Lemma merge_inv (C new all : list json) :
  merge lower (JArr C) = Ok (new, all) ->
  exists eids,
    existing_ids_of (JArr C) = Ok eids
    /\ new = novel C
    /\ sort_by (sort_key lower) (C ++ new) = Ok all.
Proof.
  unfold merge. intros H. inv_bind H. rename x into eids.
  inv_bind H. rename x into new'. inv_bind H. simpl in E1.
  injection E1 as <-. inv_bind H. injection H as <- <-.
  pose proof (existing_ids_inv _ _ E) as [HC _].
  rewrite (new_names_of_eq _ _ HC) in E0. injection E0 as <-.
  exists eids. auto.
Qed.

(** [merge] returns on every list of well-formed records, *)
Lemma merge_total (C : list json) :
  Forall well_formed C ->
  exists all, merge lower (JArr C) = Ok (novel C, all).
Proof.
  intros W.
  assert (exists eids, existing_ids_of (JArr C) = Ok eids) as (eids & He).
  { unfold existing_ids_of. simpl. apply mapM_total.
    eapply Forall_impl; [|exact W].
    intros r (d & i & n & -> & Hi & Hh & _). exists i. simpl.
    rewrite Hi. simpl. unfold set_elem. now rewrite Hh. }
  pose proof (existing_ids_inv _ _ He) as [HC _].
  destruct (sort_by_total (sort_key lower) (C ++ novel C)) as (all & Hs).
  { apply Forall_app. split.
    - eapply Forall_impl; [|exact W].
      intros r (d & i & n & -> & _ & _ & Hn). exists (lower n).
      unfold sort_key. simpl. now rewrite Hn.
    - apply Forall_forall. intros r Hr. apply filter_In in Hr.
      destruct Hr as [Hr _].
      destruct (candidate_inv _ Hr) as (d & i & n & -> & _ & Hn & _).
      exists (lower n). unfold sort_key. simpl. now rewrite Hn. }
  exists all. unfold merge. rewrite He. simpl.
  rewrite (new_names_of_eq _ _ HC). simpl. now rewrite Hs.
Qed.

(** and on no other list. *)
Lemma merge_ok_well_formed (C new all : list json) :
  merge lower (JArr C) = Ok (new, all) -> Forall well_formed C.
Proof.
  intros H. destruct (merge_inv _ _ _ H) as (eids & He & -> & Hs).
  unfold existing_ids_of in He. simpl in He.
  apply mapM_defined in He. apply sort_by_defined in Hs.
  apply Forall_app in Hs. destruct Hs as [Hk _].
  rewrite Forall_forall in *. intros r Hr.
  destruct (He r Hr) as (v & Hv). destruct (Hk r Hr) as (k & Hkey).
  inv_bind Hv. apply getitem_id in E. unfold set_elem in Hv.
  destruct (hashable x) eqn:Hh; [|discriminate].
  apply sort_key_inv in Hkey. destruct Hkey as (n & Hn & _).
  destruct r as [| | | | | |d]; try discriminate.
  simpl in E, Hn. exists d, x, n. repeat split; trivial.
  destruct (assoc (lit "name") d); congruence.
Qed.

========================================================================

Your answer must be the lines from the first line of the entries above through the line that contains "pose proof (existing_ids_inv _ _ E)", written out exactly.

Lemma merge_inv (C new all : list json) :
  merge lower (JArr C) = Ok (new, all) ->
  exists eids,
    existing_ids_of (JArr C) = Ok eids
    /\ new = novel C
    /\ sort_by (sort_key lower) (C ++ new) = Ok all.
Proof.
  unfold merge. intros H. inv_bind H. rename x into eids.
  inv_bind H. rename x into new'. inv_bind H. simpl in E1.
  injection E1 as <-. inv_bind H. injection H as <- <-.
  pose proof (existing_ids_inv _ _ E) as [HC _].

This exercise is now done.